Scan the entries below, and for each line that includes the word "Inductive", make a copy.

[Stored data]

BEGIN

(** * VisionAssistant: the scene-salience and narration core of [app.py]

    A shallow embedding of the decision logic of [app.py] (ranking of
    detections, choice of the objects to narrate, qualitative descriptors,
    sentence composition and the anti-repeat speech gate), and the
    properties its specification states about it.

    Numbers are modelled as the program has them.  A Python [float] is an
    IEEE-754 binary64 value, here Rocq's primitive [float] with the same
    operations and the same rounding; a Python [int] is unbounded, here [Z].
    Python operations that can raise are functions into [result].

    Two things are the platform's and not the program's: C's [pow], which
    [**] on floats calls and which is not correctly rounded, and the order
    in which [sorted] leaves elements whose keys do not compare ([nan]).
    Both are parameters ([Runtime]); what is assumed of them is stated once
    ([Conforms]). *)

From Stdlib Require Import ZArith List Bool Lia Floats Sorted Permutation.
From stdpp Require Import base gmap sets list strings pretty.

Set Warnings "-inexact-float".
Local Open Scope string_scope.

(** ** Python runtime: exceptions *)

(** The exceptions the arithmetic of the core can raise.  [ComplexValue] is
    not a Python exception: it marks the one place where CPython would leave
    the floats (a negative number raised to the power [0.5] is a [complex]);
    [score_stays_real] shows that the core never gets there. *)
Inductive exn : Set :=
  | OverflowError
  | ZeroDivisionError
  | ComplexValue.

Inductive result (A : Type) : Type :=
  | Ok (a : A)
  | Raise (e : exn).
Arguments Ok {A} a.
Arguments Raise {A} e.

#[global] Instance result_ret : MRet result := fun A a => Ok a.
#[global] Instance result_bind : MBind result := fun A B f c =>
  match c with
  | Ok a => f a
  | Raise e => Raise e
  end.

Definition returns {A} (c : result A) : Prop := exists a, c = Ok a.

(** ** Python runtime: floats and ints *)

(** [max(a, b)] on two floats: CPython keeps the first argument unless the
    second compares strictly greater, so [max(0.0, nan)] is [0.0]. *)
Definition py_max (a b : float) : float :=
  if (a <? b)%float then b else a.

(** Rounding of the integer [m * 2^e] to the nearest binary64 value, ties to
    even; an integer beyond the range of the floats raises [OverflowError]
    (CPython: "int too large to convert to float"). *)
Definition round_int (m e : Z) : result float :=
  match binary_normalize prec emax m e false with
  | S754_infinity _ => Raise OverflowError
  | sf => Ok (SF2Prim sf)
  end.

(** The implicit conversion of an [int] operand in [float * int] and
    [float / int]. *)
Definition float_of_int (z : Z) : result float := round_int z 0.

(** [z / 2] on an [int]: true division of integers gives the correctly
    rounded quotient, and raises [OverflowError] when it is out of range. *)
Definition int_truediv2 (z : Z) : result float := round_int z (-1).

(** [a / b] on floats: a zero divisor (of either sign) raises. *)
Definition float_truediv (a b : float) : result float :=
  if (b =? 0)%float then Raise ZeroDivisionError else Ok (a / b)%float.

(** What the platform supplies: C's [pow] on doubles, which CPython calls
    for [**] on floats, and the list that [list.sort] leaves, here on the
    list of (key, element) pairs of [sorted(.., key=.., reverse=True)].
    An overflow of [pow] is read off its result, which is infinite; of the
    range errors that [pow] reports through [errno], glibc's are the
    overflow and the underflow to zero, and CPython drops the second. *)
Class Runtime := {
  libm_pow : float -> float -> float;
  list_sort : forall A : Type, list (float * A) -> list (float * A)
}.

(** [x ** 2] on a float, after CPython's [float_pow]: the special cases are
    settled first, then C's [pow] is called on [|x|], which is finite, above
    zero and not 1; a result out of range raises [OverflowError]. *)
Definition float_pow2 {R : Runtime} (x : float) : result float :=
  if is_nan x then Ok x
  else if is_infinity x then Ok infinity
  else if (x =? 0)%float then Ok 0%float
  else
    let a := abs x in
    if (a =? 1)%float then Ok 1%float
    else
      let r := libm_pow a 2 in
      if is_infinity r then Raise OverflowError else Ok r.

(** [x ** 0.5] on a float, after CPython's [float_pow]: C's [pow] is called
    on an [x] that is finite, above zero and not 1.  A negative [x] gives a
    [complex] in CPython. *)
Definition float_pow_half {R : Runtime} (x : float) : result float :=
  if is_nan x then Ok x
  else if is_infinity x then Ok infinity
  else if (x =? 0)%float then Ok 0%float
  else if (x <? 0)%float then Raise ComplexValue
  else if (x =? 1)%float then Ok 1%float
  else
    let r := libm_pow x 0.5 in
    if is_infinity r then Raise OverflowError else Ok r.

(** ** Python runtime: [sorted(l, key=key, reverse=True)] *)

Section Sorted.
Context {R : Runtime} {A : Type}.

(** The keys are computed first, once per element and in list order; the
    first key that raises ends the call. *)
Fixpoint decorate (key : A -> result float) (l : list A)
  : result (list (float * A)) :=
  match l with
  | [] => Ok []
  | x :: l' =>
      k ← key x;
      kl ← decorate key l';
      Ok ((k, x) :: kl)
  end.

(** The stable descending sort by insertion: an element moves past the
    elements that follow it only when their key is strictly greater, which
    is what keeps equal keys in input order.  Only [<] on the keys is used,
    as in CPython. *)
Fixpoint insert_desc (x : float * A) (l : list (float * A))
  : list (float * A) :=
  match l with
  | [] => [x]
  | y :: l' =>
      if (x.1 <? y.1)%float then y :: insert_desc x l'
      else x :: y :: l'
  end.

Fixpoint sort_desc (l : list (float * A)) : list (float * A) :=
  match l with
  | [] => []
  | x :: l' => insert_desc x (sort_desc l')
  end.

(** [sorted(l, key=key, reverse=True)]: the elements of the list that the
    platform's sort leaves.  It is [sort_desc] whenever [<] on the keys is a
    strict weak order, that is when no key is [nan] ([Conforms]); with a
    [nan] key CPython's merge strategy decides. *)
Definition sorted_desc (key : A -> result float) (l : list A)
  : result (list A) :=
  kl ← decorate key l;
  Ok (map snd (list_sort A kl)).
End Sorted.

(** ** Configuration tables *)

(** [DANGER]: classes considered potentially dangerous in daily navigation. *)
Definition DANGER : gset string :=
  {[ "car"; "bus"; "truck"; "motorcycle"; "bicycle" ]}.

(** [RU_LABELS]: human-friendly labels. *)
Definition RU_LABELS : gmap string string :=
  list_to_map
    [ ("person", "человек"); ("car", "машина"); ("bus", "автобус");
      ("truck", "грузовик"); ("motorcycle", "мотоцикл");
      ("bicycle", "велосипед"); ("traffic light", "светофор");
      ("stop sign", "знак стоп"); ("chair", "стул"); ("couch", "диван");
      ("bed", "кровать"); ("dining table", "стол"); ("laptop", "ноутбук");
      ("cell phone", "телефон"); ("tv", "телевизор"); ("bottle", "бутылка");
      ("cup", "кружка"); ("book", "книга"); ("backpack", "рюкзак");
      ("handbag", "сумка"); ("dog", "собака"); ("cat", "кот") ].

(** [RU_LABELS.get(x, x)] *)
Definition ru_label (x : string) : string := default x (RU_LABELS !! x).

(** ** Data *)

(** A detection, the dict [{"label": .., "conf": .., "bbox": (x1, y1, x2, y2)}]
    that [detect_from_image_bytes] builds. *)
Record detection : Set := Detection {
  label : string;
  conf : float;
  bbox : float * float * float * float
}.

(** The dict that [describe] returns. *)
Record descriptor : Set := Descriptor {
  name : string;
  pos : string;
  dist : string;
  danger : string
}.

(** The module-level dict [LAST = {"phrase": .., "time": ..}]. *)
Record gate : Set := Gate {
  last_phrase : string;
  last_time : float
}.

Definition LAST : gate := {| last_phrase := ""; last_time := 0.0 |}.

(** ** Anti-repeat gate *)

(** [should_speak(phrase, cooldown_sec)], with the clock reading [now] of
    [time.time()] and the dict [LAST] made explicit: the result is the
    returned boolean and the dict after the call. *)
Definition should_speak (phrase : string) (cooldown_sec now : float)
    (st : gate) : bool * gate :=
  if String.eqb phrase (last_phrase st)
     && (now - last_time st <? cooldown_sec)%float
  then (false, st)
  else (true, {| last_phrase := phrase; last_time := now |}).

(** ** Ranking *)

(** [1.35 if d["label"] in DANGER else 1.0] *)
Definition priority (l : string) : float :=
  if decide (l ∈ DANGER) then 1.35%float else 1.0%float.

(** [max(0.0, x2 - x1) * max(0.0, y2 - y1)] *)
Definition bbox_area (b : float * float * float * float) : float :=
  let '(x1, y1, x2, y2) := b in
  (py_max 0.0 (x2 - x1) * py_max 0.0 (y2 - y1))%float.

(** The part of the score that the label does not enter:
    [(0.6 * area + 0.4 * center_score * img_area) * d["conf"]]. *)
Definition weighted {R : Runtime} (cx_img cy_img : float) (img_area : Z)
    (d : detection) : result float :=
  let '(x1, y1, x2, y2) := bbox d in
  let area := bbox_area (bbox d) in
  let cx := ((x1 + x2) / 2)%float in
  let cy := ((y1 + y2) / 2)%float in
  dx2 ← float_pow2 (cx - cx_img);
  dy2 ← float_pow2 (cy - cy_img);
  dist ← float_pow_half (dx2 + dy2);
  center_score ← float_truediv 1.0 (1.0 + dist);
  ia ← float_of_int img_area;
  Ok ((0.6 * area + 0.4 * center_score * ia) * conf d)%float.

(** The local function [score] of [rank_objects]; [cx_img], [cy_img] and
    [img_area] are the variables it closes over. *)
Definition score {R : Runtime} (cx_img cy_img : float) (img_area : Z)
    (d : detection) : result float :=
  t ← weighted cx_img cy_img img_area d;
  Ok (t * priority (label d))%float.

END

§ **TASK RESULT**
Inductive exn : Set :=
Inductive result (A : Type) : Type :=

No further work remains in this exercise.